Experts have known for some time that women who smoke during pregnancy increase their non-smoking offspring’s and grandchildren's risk of developing asthma.

That’s because nicotine appears to make changes to DNA, creating a biological legacy, according to Virender Rehan, a neonatologist and biomedical researcher at Harbor-UCLA Medical Center in California.

“And we speculate.. on how nicotine might be affecting lung development in subsequent generations,” said Rehan.

Now comes the latest finding by Rehan and colleagues, suggesting expectant mothers who smoke also may transmit asthma to their non-smoking great-grandchildren.

In a study of pregnant rats, investigators gave the rodents daily injections of nicotine for almost three weeks until they gave birth.

A second group of pregnant rats received placebos or injections of an inactive substance. All of the rat pups were allowed to breast feed as much as they wanted before being weaned.

The young rats from the original mothers were then bred for up to three generations. At no time were any of these rodents exposed to nicotine.
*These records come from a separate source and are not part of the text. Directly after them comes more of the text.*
(** * Sneeuwhistorie: seasonal snow records

    A shallow embedding of [sneeuwhistorie.py]: the calendar arithmetic of
    Python's [datetime.date] that the program relies on, the seasonal
    ordinal, the season labels, the record engine over a daily series and
    the chunked retrieval loop, followed by the properties proved of them. *)

From Stdlib Require Import ZArith Bool List String Ascii Lia.
From Stdlib Require Import DecimalString DecimalZ DecimalPos.
From Stdlib Require Import Sorting.Permutation Sorting.Sorted.
From Equations Require Import Equations.
From stdpp Require gmap.
Import ListNotations.
Open Scope Z_scope.

(* ================================================================== *)
(** ** Exceptions *)

(** The two exceptions that the calendar operations used by the program
    can raise. *)
Inductive exn : Type :=
| ValueError
| OverflowError.

(** A Python call either returns a value or raises. *)
Inductive outcome (A : Type) : Type :=
| Returns (a : A)
| Raises (e : exn).

Arguments Returns {A} a.
Arguments Raises {A} e.

Definition bind {A B : Type} (c : outcome A) (k : A -> outcome B) : outcome B :=
  match c with
  | Returns a => k a
  | Raises e => Raises e
  end.

Notation "x <- c ;; k" := (bind c (fun x => k))
  (at level 100, c at next level, right associativity).

(** [try: c  except ValueError: h] *)
Definition try_except_ValueError {A : Type} (c h : outcome A) : outcome A :=
  match c with
  | Raises ValueError => h
  | other => other
  end.

(* ================================================================== *)
(** ** Python's [datetime.date] *)

Module PyDatetime.

Definition MINYEAR : Z := 1.
Definition MAXYEAR : Z := 9999.

Record date : Type := mkdate { year : Z; month : Z; day : Z }.

(** [_DAYS_IN_MONTH] and [_DAYS_BEFORE_MONTH]; index 0 is a placeholder. *)
Definition DAYS_IN_MONTH : list Z :=
  [-1; 31; 28; 31; 30; 31; 30; 31; 31; 30; 31; 30; 31].

Definition DAYS_BEFORE_MONTH : list Z :=
  [-1; 0; 31; 59; 90; 120; 151; 181; 212; 243; 273; 304; 334].

Definition table_get (t : list Z) (i : Z) : Z := nth (Z.to_nat i) t (-1).

(** [year % 4 == 0 and (year % 100 != 0 or year % 400 == 0)] *)
Definition is_leap (y : Z) : bool :=
  (y mod 4 =? 0) && (negb (y mod 100 =? 0) || (y mod 400 =? 0)).

(** [y = year - 1; y*365 + y//4 - y//100 + y//400] *)
Definition days_before_year (y : Z) : Z :=
  let y' := y - 1 in y' * 365 + y' / 4 - y' / 100 + y' / 400.

Definition days_in_month (y m : Z) : Z :=
  if (m =? 2) && is_leap y then 29 else table_get DAYS_IN_MONTH m.

Definition days_before_month (y m : Z) : Z :=
  table_get DAYS_BEFORE_MONTH m + (if (2 <? m) && is_leap y then 1 else 0).
(** * The node controllers of the bare-metal API (ironic/api/controllers/v1/node.py)

    A shallow embedding of the request handlers that front the provisioning
    state machine: [NodeStatesController.get] and [.provision],
    [NodeVendorPassthruController.methods], and [NodesController.post],
    [.patch] and [.delete], together with the helpers they call.

    Python objects are finite maps from attribute names to JSON-like values,
    handlers are computations in a state-and-exception monad over the part of
    the world the API process can touch (the node table, the RPC calls it has
    sent out, the module-level vendor-method cache and the Location header),
    and everything the handlers import from modules that are not part of the
    sources at hand is a field of the environment class [Env]. *)

From stdpp Require Import gmap strings list fin_maps.

Set Warnings "-register-all".
#[local] Open Scope string_scope.

(** ** Values *)

(** What a node attribute, a request argument or an RPC reply can hold.
    Numbers are integers; booleans and numbers are kept apart. *)
Inductive json :=
  | JNull
  | JBool (b : bool)
  | JNum (n : Z)
  | JStr (s : string)
  | JList (l : list json)
  | JDict (m : gmap string json).

#[global] Instance json_eq_dec : EqDecision json.
Proof.
  refine (fix go (x y : json) {struct x} : Decision (x = y) :=
    let _ : EqDecision json := go in
    match x, y with
    | JNull, JNull => left _
    | JBool a, JBool b => cast_if (decide (a = b))
    | JNum a, JNum b => cast_if (decide (a = b))
    | JStr a, JStr b => cast_if (decide (a = b))
    | JList a, JList b => cast_if (decide (a = b))
    | JDict a, JDict b => cast_if (decide (a = b))
    | _, _ => right _
    end); abstract congruence.
Defined.

#[global] Instance json_inhabited : Inhabited json := populate JNull.

(** An object: attribute name to value.  An attribute that is missing from the
    map is [wtypes.Unset] on an API object. *)
Abbreviation obj := (gmap string json).

(** Python truth value of a value, as tested by [if x:] and [not x]. *)
Definition truthy (v : json) : bool :=
  match v with
  | JNull => false
  | JBool b => b
  | JNum n => negb (n =? 0)%Z
  | JStr s => negb (String.eqb s "")
  | JList l => match l with [] => false | _ :: _ => true end
  | JDict m => negb (bool_decide (m = ∅))
  end.

(** Truth value of an attribute that may be [Unset]; [Unset] is false. *)
Definition truthy_attr (o : option json) : bool :=
  match o with Some v => truthy v | None => false end.

(** Reading a column of a node object that came from the table.  Such an
    object carries every column; a column the map does not list reads as
    [None]. *)
Definition column (o : obj) (k : string) : json := default JNull (o !! k).

(** A column that holds text, as text. *)
Definition text_of (v : json) : string :=
  match v with JStr s => s | _ => "" end.
(** A piece that is there is found at the first look. *)
Lemma waitForPiece_present (tick : TorrentHandle -> TorrentHandle) (polls : nat)
    (stream : ActiveTorrentStream) (pieceIndex : Z) :
  fileStartPiece stream <= fileEndPiece stream -> fullyDownloaded stream ->
  waitForPiece tick polls stream pieceIndex = Some (stream, true).
Proof.
  intros Hse [Hvalid Hhave]. unfold waitForPiece. rewrite Hvalid. cbn [negb].
  rewrite coerceIn_clampTo by lia. cbn [mbind option_bind].
  pose proof (clampTo_bounds pieceIndex (fileStartPiece stream) (fileEndPiece stream) Hse)
    as Hsafe.
  destruct (Hhave _ Hsafe) as [Hp Hq].
  destruct polls; simpl; rewrite Hq, Hp; reflexivity.
Qed.

(** One read on a servable stream delivers at least one byte, at most
    what was asked for and what remains, from the current offset on. *)
Lemma read_chunk (env : ReadEnv) (data : list Byte.byte) (t : TorrentInputStream)
    (len : Z) :
  servable env data (source t) ->
  0 <= offsetInFile t -> 1 <= remaining t ->
  offsetInFile t + remaining t <= fileSize (source t) ->
  1 <= len <= Int_MAX_VALUE ->
  exists t' (k : nat),
    read env t len =
      Some (t', ReadChunk (take k (drop (Z.to_nat (offsetInFile t)) data))) /\
    length (take k (drop (Z.to_nat (offsetInFile t)) data)) = k /\
    (1 <= k)%nat /\ Z.of_nat k <= len /\ Z.of_nat k <= remaining t /\
    offsetInFile t' = offsetInFile t + Z.of_nat k /\
    remaining t' = remaining t - Z.of_nat k /\
    servable env data (source t') /\ fileSize (source t') = fileSize (source t).
Proof.
  intros Hserv Hoff Hrem Hfit Hlen.
  pose proof Hserv as (Hb & Hc & Hfull & Hsizes & Hfile & Hdata).
  pose proof Hb as (Hse & _).
  destruct Hsizes as (HPL & HT & Hfo & Hfsz & Hsum & Hquot).
  unfold Int_MAX_VALUE, Long_MAX_VALUE in *.
  unfold read.
  destruct (remaining t <=? 0) eqn:E1; [apply Z.leb_le in E1; lia|].
  destruct (len <=? 0) eqn:E2; [apply Z.leb_le in E2; lia|].
  set (stream := source t) in *.
  set (requested := Z.min len (remaining t)).
  assert (Hreq : 1 <= requested <= 2 ^ 31 - 1) by (unfold requested; lia).
  rewrite (toInt_small requested) by (unfold isInt, Int_MIN_VALUE, Int_MAX_VALUE; lia).
  set (globalOffset := fileOffset stream + offsetInFile t).
  assert (Hglobal : 0 <= globalOffset <= fileOffset stream + fileSize stream)
    by (unfold globalOffset; lia).
  rewrite (toLong_small globalOffset)
    by (unfold isLong, Long_MIN_VALUE, Long_MAX_VALUE; lia).
  assert (Hq : 0 <= globalOffset / pieceLength stream <= 2 ^ 31 - 1).
  { split; [apply Z.div_pos; lia|].
    etransitivity; [apply Z.div_le_mono; [lia | apply Hglobal] | exact Hquot]. }
  rewrite Z.quot_div_nonneg by lia.
  rewrite (toLong_small (globalOffset / pieceLength stream))
    by (unfold isLong, Long_MIN_VALUE, Long_MAX_VALUE; lia).
  rewrite (toInt_small (globalOffset / pieceLength stream))
    by (unfold isInt, Int_MIN_VALUE, Int_MAX_VALUE; lia).
  rewrite (toInt_small (totalPieces stream - 1))
    by (unfold isInt, Int_MIN_VALUE, Int_MAX_VALUE; lia).
  rewrite coerceIn_clampTo by lia. cbn [mbind option_bind].
  pose proof (clampTo_bounds (globalOffset / pieceLength stream) 0
                (totalPieces stream - 1)) as Hpiece.
  set (pieceIndex := clampTo 0 (totalPieces stream - 1) _) in *.
  rewrite (waitForPiece_present _ _ stream pieceIndex (proj2 Hse) Hfull).
  destruct (boostPieceWindow stream pieceIndex None) as [boosted|] eqn:Hboost.
  2:{ exfalso. unfold boostPieceWindow in Hboost.
      destruct (isValid (handle stream)); [|discriminate].
      cbn [negb] in Hboost. rewrite coerceIn_clampTo in Hboost by lia.
      cbn [mbind option_bind] in Hboost. destruct (_ && _); discriminate. }
  cbn [mbind option_bind].
  destruct (boostPieceWindow_servable env data _ _ _ _ Hserv Hboost)
    as (Hserv' & Hsz' & _ & Hpl' & _).
  rewrite Hpl'.
  assert (Hend : 0 <= (pieceIndex + 1) * pieceLength stream < 2 ^ 62) by nia.
  rewrite (toLong_small (pieceIndex + 1))
    by (unfold isLong, Long_MIN_VALUE, Long_MAX_VALUE; lia).
  rewrite (toLong_small ((pieceIndex + 1) * pieceLength stream))
    by (unfold isLong, Long_MIN_VALUE, Long_MAX_VALUE; lia).
  rewrite (toLong_small ((pieceIndex + 1) * pieceLength stream - globalOffset))
    by (unfold isLong, Long_MIN_VALUE, Long_MAX_VALUE; lia).
  set (maxInPiece := Z.max 1 _).
  set (chunkSize := Z.min requested (Z.min maxInPiece IO_CHUNK_SIZE)).
  assert (Hchunk : 1 <= chunkSize <= requested).
  { unfold chunkSize, maxInPiece, IO_CHUNK_SIZE. lia. }
  rewrite (toInt_small chunkSize) by (unfold isInt, Int_MIN_VALUE, Int_MAX_VALUE; lia).
  rewrite Hfile.
  assert (Hk : length (take (Z.to_nat chunkSize)
                         (drop (Z.to_nat (offsetInFile t)) data))
               = Z.to_nat chunkSize).
  { apply length_take_le. rewrite length_drop. unfold requested in *. lia. }
  destruct (take (Z.to_nat chunkSize) (drop (Z.to_nat (offsetInFile t)) data))
    as [|b bytes] eqn:Htake.
  { simpl in Hk. lia. }
  eexists _, (Z.to_nat chunkSize). rewrite Htake.
  split; [reflexivity|]. rewrite Hk. cbn [offsetInFile remaining source].
  rewrite Z2Nat.id by lia.
  rewrite (toLong_small (offsetInFile t + chunkSize))
    by (unfold isLong, Long_MIN_VALUE, Long_MAX_VALUE; unfold requested in *; lia).
  rewrite (toLong_small (remaining t - chunkSize))
    by (unfold isLong, Long_MIN_VALUE, Long_MAX_VALUE; unfold requested in *; lia).
  unfold requested in *.
  split; [reflexivity|]. split; [lia|]. split; [lia|]. split; [lia|].
  split; [reflexivity|]. split; [reflexivity|]. split; [exact Hserv' | exact Hsz'].
Qed.

(** Sending a fixed-length body from a servable stream delivers the bytes
    of the file from the offset on, as many as are pending. *)
Lemma sendBody_delivers (env : ReadEnv) (data : list Byte.byte) (fuel : nat) :
  forall (t : TorrentInputStream) (pending : Z),
    servable env data (source t) ->
    0 <= offsetInFile t -> 0 <= remaining t ->
    offsetInFile t + remaining t <= fileSize (source t) ->
    pending = remaining t -> (Z.to_nat pending <= fuel)%nat ->
    sendBody env fuel t pending =
    take (Z.to_nat pending) (drop (Z.to_nat (offsetInFile t)) data).
Proof.
  induction fuel as [|fuel IH]; intros t pending Hserv Hoff Hrem Hfit Hpend Hfuel.
  - replace (Z.to_nat pending) with 0%nat by lia. reflexivity.
  - cbn [sendBody]. destruct (pending <=? 0) eqn:E.
    { apply Z.leb_le in E. replace (Z.to_nat pending) with 0%nat by lia. reflexivity. }
    apply Z.leb_gt in E.
    pose proof Hserv as (_ & _ & _ & (_ & _ & Hfo & _ & Hsum & _) & _).
    unfold Long_MAX_VALUE in Hsum.
    rewrite (toInt_small (Z.min pending (16 * 1024)))
      by (unfold isInt, Int_MIN_VALUE, Int_MAX_VALUE; lia).
    destruct (read_chunk env data t (Z.min pending (16 * 1024)) Hserv Hoff)
      as (t' & k & Hread & Hlen & Hk1 & Hk2 & Hk3 & Hoff' & Hrem' & Hserv' & Hsize');
      [lia | exact Hfit | unfold Int_MAX_VALUE; lia |].
    rewrite Hread, Hlen.
    rewrite (toLong_small (pending - Z.of_nat k))
      by (unfold isLong, Long_MIN_VALUE, Long_MAX_VALUE; lia).
    rewrite (IH t' (pending - Z.of_nat k)) by (try assumption; lia).
    rewrite Hoff'.
    replace (Z.to_nat (offsetInFile t + Z.of_nat k))
      with (Z.to_nat (offsetInFile t) + k)%nat by lia.
    rewrite <- drop_drop, take_take_drop. f_equal. lia.
Qed.
(** [_calculate_analytical_depth] *)
Definition _calculate_analytical_depth (doc : Doc) : Q :=
  let analytical_indicators :=
    List.length
      (filter (fun token =>
                 string_in (dep_ token)
                   ["because"; "therefore"; "however"; "moreover"]%string)
              (tokens doc)) in
  Py.min 1.0 (inject_Z (Z.of_nat analytical_indicators) / 10).

(** [_calculate_readability_score] *)
Definition _calculate_readability_score (doc : Doc) : Q :=
  let sentences := Z.of_nat (List.length (sents doc)) in
  let words :=
    Z.of_nat (List.length
                (filter (fun token => negb (is_punct token)) (tokens doc))) in
  let avg_sentence_length :=
    inject_Z words / inject_Z (Py.max_int 1 sentences) in
  1.0 - Py.min 1.0 ((avg_sentence_length - 10) / 30).

(** [_calculate_overall_score] *)
Definition _calculate_overall_score (metrics : ContentMetrics Q) : Q :=
  let w_named_entities := 0.2 in
  let w_fact_density := 0.2 in
  let w_novelty := 0.15 in
  let w_analytical_depth := 0.2 in
  let w_readability := 0.1 in
  let w_topic_relevance := 0.1 in
  let w_sentiment := 0.05 in
  let score :=
    w_named_entities
      * Py.min 1.0 (inject_Z (named_entities_count metrics) / 20)
    + w_fact_density * fact_density_score metrics
    + w_novelty * novelty_score metrics
    + w_analytical_depth * analytical_depth_score metrics
    + w_readability * readability_score metrics
    + w_topic_relevance * topic_relevance_score metrics
    + w_sentiment * Py.abs (sentiment_score metrics) in
  Py.min 1.0 (Py.max 0.0 score).

(** [_calculate_confidence_score].  [np.std] and the float subtraction are
    taken from the carrier [F]. *)
Definition _calculate_confidence_score {F : Type}
    (one : F) (sub : F -> F -> F) (np_std : list F -> F)
    (metrics : ContentMetrics F) : F :=
  let scores :=
    [ fact_density_score metrics;
      novelty_score metrics;
      analytical_depth_score metrics;
      topic_relevance_score metrics ] in
  sub one (np_std scores).

(** [_generate_evaluation_reasons].  The local list [reasons] is threaded
    through the five statements; [append] adds at the end. *)
Definition append (reasons : list string) (r : string) : list string :=
  reasons ++ [r].

Definition _generate_evaluation_reasons
    (metrics : ContentMetrics Q) (overall_score : Q) : list string :=
  let reasons := [] in
  let reasons :=
    if (named_entities_count metrics <? MIN_NAMED_ENTITIES)%Z
    then append reasons "Low number of named entities"%string
    else reasons in
  let reasons :=
    if Qltb 0.7 (fact_density_score metrics)
    then append reasons "High fact density"%string
    else if Qltb (fact_density_score metrics) 0.3
    then append reasons "Low fact density"%string
    else reasons in
  let reasons :=
    if Qltb 0.7 (novelty_score metrics)
    then append reasons "High novelty content"%string
    else if Qltb (novelty_score metrics) 0.3
    then append reasons "Low novelty content"%string
    else reasons in
  let reasons :=
    if Qltb 0.7 (analytical_depth_score metrics)
    then append reasons "Strong analytical depth"%string
    else if Qltb (analytical_depth_score metrics) 0.3
    then append reasons "Lacks analytical depth"%string
    else reasons in
  let reasons :=
    if Qle_bool WORTHY_THRESHOLD overall_score
    then append reasons
           "Meets overall quality threshold for further analysis"%string
    else reasons in
  reasons.
(** On well-formed words the distance is zero only between equal words. *)
Lemma edit_dist_zero a b :
  utf8_wf a = true → utf8_wf b = true →
  (edit_dist a b <=? 0) = bool_decide (a = b).
Proof.
  intros Ha Hb. unfold edit_dist.
  destruct (Z.leb_spec (edit_dist_ucs4 (g_utf8_to_ucs4_fast a)
                          (g_utf8_to_ucs4_fast b)) 0) as [Hle|Hgt].
  - apply edit_dist_ucs4_zero in Hle.
    apply g_utf8_to_ucs4_fast_inj in Hle; [|done..].
    by rewrite bool_decide_eq_true_2.
  - rewrite bool_decide_eq_false_2; [done|]. intros ->.
    assert (edit_dist_ucs4 (g_utf8_to_ucs4_fast b) (g_utf8_to_ucs4_fast b) ≤ 0)
      by by apply edit_dist_ucs4_zero.
    lia.
Qed.

(** ** Tables *)

Section TableLemmas.
Context {V : Type}.
Implicit Types (t : list (string * V)) (k : string) (v : V).

Lemma ht_lookup_insert_eq k v t : HT.lookup k (HT.insert k v t) = Some v.
Proof.
  induction t as [|[k' v'] t IH]; simpl.
  - by rewrite cstr_eqb_refl.
  - destruct (CStr.eqb k k') eqn:E; simpl; by rewrite E.
Qed.

Lemma ht_lookup_insert_ne k k' v t :
  k ≠ k' → HT.lookup k' (HT.insert k v t) = HT.lookup k' t.
Proof.
  intros Hne. induction t as [|[k0 v0] t IH]; simpl.
  - destruct (CStr.eqb k' k) eqn:E; [|done].
    apply cstr_eqb_eq in E. congruence.
  - destruct (CStr.eqb k k0) eqn:E; simpl; [|by rewrite IH].
    apply cstr_eqb_eq in E as <-.
    destruct (CStr.eqb k' k) eqn:E'; [|done].
    apply cstr_eqb_eq in E'. congruence.
Qed.

Lemma ht_lookup_None k t : HT.lookup k t = None ↔ k ∉ t.*1.
Proof.
  induction t as [|[k0 v0] t IH]; simpl.
  - split; [intros _; apply not_elem_of_nil|done].
  - rewrite not_elem_of_cons. destruct (CStr.eqb k k0) eqn:E.
    + apply cstr_eqb_eq in E. split; [done|]. by intros [? _].
    + rewrite IH. split; [|by intros [_ ?]]. intros ?. split; [|done].
      intros ->. by rewrite cstr_eqb_refl in E.
Qed.

Lemma ht_lookup_Some k v t : HT.lookup k t = Some v → (k, v) ∈ t.
Proof.
  induction t as [|[k0 v0] t IH]; simpl; [done|].
  destruct (CStr.eqb k k0) eqn:E.
  - apply cstr_eqb_eq in E as ->. intros [= ->]. apply list_elem_of_here.
  - intros ?. apply list_elem_of_further. by apply IH.
Qed.

Lemma ht_keys_insert k v t :
  (HT.insert k v t).*1
  = match HT.lookup k t with Some _ => t.*1 | None => t.*1 ++ [k] end.
Proof.
  induction t as [|[k0 v0] t IH]; [done|].
  simpl HT.insert. simpl HT.lookup.
  destruct (CStr.eqb k k0) eqn:E; [done|].
  rewrite !fmap_cons, IH. by destruct (HT.lookup k t).
Qed.

Lemma ht_insert_NoDup k v t : NoDup t.*1 → NoDup (HT.insert k v t).*1.
Proof.
  intros Hnd. rewrite ht_keys_insert.
  destruct (HT.lookup k t) eqn:E; [done|].
  apply NoDup_app. split_and!; [done| |apply NoDup_singleton].
  intros x Hx ->%list_elem_of_singleton. by apply ht_lookup_None in E.
Qed.

Lemma ht_elem_insert k v t k' v' :
  (k', v') ∈ HT.insert k v t → (k' = k ∧ v' = v) ∨ (k', v') ∈ t.
Proof.
  induction t as [|[k0 v0] t IH]; simpl.
  - intros [= -> ->]%list_elem_of_singleton. by left.
  - destruct (CStr.eqb k k0) eqn:E.
    + apply cstr_eqb_eq in E as ->.
      intros [[= -> ->]|?]%elem_of_cons; [by left|].
      right. by apply list_elem_of_further.
    + intros [[= -> ->]|Hin]%elem_of_cons.
      * right. apply list_elem_of_here.
      * apply IH in Hin as [?|?]; [by left|].
        right. by apply list_elem_of_further.
Qed.

Lemma ht_elem_remove k t k' v' : (k', v') ∈ HT.remove k t → (k', v') ∈ t.
Proof.
  induction t as [|[k0 v0] t IH]; simpl; [done|].
  destruct (CStr.eqb k k0).
  - apply list_elem_of_further.
  - intros [[= -> ->]|Hin]%elem_of_cons; [apply list_elem_of_here|].
    apply list_elem_of_further. by apply IH.
Qed.

Lemma ht_keys_remove_sublist k t : (HT.remove k t).*1 `sublist_of` t.*1.
Proof.
  induction t as [|[k0 v0] t IH]; simpl; [done|].
  destruct (CStr.eqb k k0); simpl.
  - by apply sublist_cons.
  - by apply sublist_skip.
Qed.

Lemma ht_remove_NoDup k t : NoDup t.*1 → NoDup (HT.remove k t).*1.
Proof. intros Hnd. exact (sublist_NoDup _ _ Hnd (ht_keys_remove_sublist k t)). Qed.

Lemma ht_lookup_remove_eq k t : NoDup t.*1 → HT.lookup k (HT.remove k t) = None.
Proof.
  induction t as [|[k0 v0] t IH]; simpl; [done|].
  intros [Hk0 Hnd]%NoDup_cons.
  destruct (CStr.eqb k k0) eqn:E; simpl.
  - apply cstr_eqb_eq in E as ->. by apply ht_lookup_None.
  - rewrite E. by apply IH.
Qed.

Lemma ht_lookup_remove_ne k k' t :
  k ≠ k' → HT.lookup k' (HT.remove k t) = HT.lookup k' t.
Proof.
  intros Hne. induction t as [|[k0 v0] t IH]; simpl; [done|].
  destruct (CStr.eqb k k0) eqn:E; simpl.
  - apply cstr_eqb_eq in E as <-.
    destruct (CStr.eqb k' k) eqn:E'; [|done].
    apply cstr_eqb_eq in E'. congruence.
  - by rewrite IH.
Qed.

Lemma ht_remove_insert_absent k v t :
  HT.lookup k t = None → HT.remove k (HT.insert k v t) = t.
Proof.
  induction t as [|[k0 v0] t IH]; simpl.
  - by rewrite cstr_eqb_refl.
  - destruct (CStr.eqb k k0) eqn:E; [done|]. simpl. rewrite E.
    intros ?. by rewrite IH.
Qed.
End TableLemmas.

(** ** Shape of the tries built by insert and remove *)


(** The words "a", "ab" inserted, "ab", "a" removed and "ab" inserted
    again: the emptied table under "a" is kept (it is not a null
    pointer), and the last insert puts a single Leaf into it. *)
Example reachable_single_leaf_branch :
  ∃ t, trie_reachable (Some t) ∧ no_single_leaf_branch t = false.
Proof.
  pose (t2 := enchant_trie_insert (Some (enchant_trie_insert None "a")) "ab").
  assert (R2 : trie_reachable (Some t2))
    by (do 2 apply reach_insert; apply reach_empty).
  destruct (enchant_trie_remove (Some t2) "ab") as [[t3|]|] eqn:E3;
    [|vm_compute in E3; discriminate..].
  assert (R3 := reach_remove _ _ _ R2 E3).
  destruct (enchant_trie_remove (Some t3) "a") as [[t4|]|] eqn:E4;
    [|vm_compute in E3; injection E3 as <-; vm_compute in E4; discriminate..].
  assert (R4 := reach_remove _ _ _ R3 E4).
  exists (enchant_trie_insert (Some t4) "ab"). split.
  - by apply reach_insert.
  - vm_compute in E3. injection E3 as <-.
    vm_compute in E4. injection E4 as <-. reflexivity.
Qed.

Lemma trie_collapse_not_single_leaf subs :
  ¬ single_leaf_branch (trie_collapse subs).
Proof.
  intros (key & sub & v & E & Hv). unfold trie_collapse, Branch in E.
  destruct subs as [|[k s] [|? ?]]; try discriminate.
  destruct (trie_value s) eqn:Es; [discriminate|].
  injection E as -> ->. congruence.
Qed.

Lemma no_single_leaf_branch_children v subs :
  no_single_leaf_branch (Node v (Some subs)) = true →
  Forall (λ kv, no_single_leaf_branch kv.2 = true) subs.
Proof.
  cbn [no_single_leaf_branch]. intros [_ Hgo]%andb_prop.
  induction subs as [|kv subs IH]; [done|].
  apply andb_prop in Hgo as [? ?]. constructor; [done|]. by apply IH.
Qed.

Lemma trie_collapse_no_single_leaf subs :
  Forall (λ kv, no_single_leaf_branch kv.2 = true) subs →
  no_single_leaf_branch (trie_collapse subs) = true.
Proof.
  intros Hall.
  assert (Hgo : (fix go (l : list (string * EnchantTrie)) : bool :=
                   match l with
                   | [] => true
                   | kv :: r => no_single_leaf_branch kv.2 && go r
                   end) subs = true).
  { induction Hall as [|kv l Hkv _ IH]; [done|]. by rewrite Hkv, IH. }
  unfold trie_collapse. destruct subs as [|[k c] [|kv2 subs]].
  - done.
  - destruct (trie_value c) eqn:Ec; [done|].
    cbn [no_single_leaf_branch]. rewrite Hgo, Ec. done.
  - cbn [no_single_leaf_branch]. by rewrite Hgo.
Qed.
Scientists next conducted a series of tests similar to those given to humans to diagnose the lung ailment. Rehan says the offspring of all of the rats exposed to nicotine showed signs of asthma.

“This is very well established that this is seen in the pups of the generation which is directly affected by nicotine. But the key findings of this study that we’ve taken not only the directly exposed generation, but to [the] subsequent generation and then [to the] subsequent generation.”

Experts say some 300 million people around the world suffer from asthma, a condition sometimes requiring emergency medical care when the airways become inflamed and swell rapidly in reaction to triggers including dust, pollen or medications, causing a serious narrowing of the airways. The number of asthma sufferers is expected to climb to 400 million by 2025.

An article on smoking’s effect on the great-grandchildren of pregnant women is published in the American Journal of Physiology-Lung Cellular and Molecular Physiology.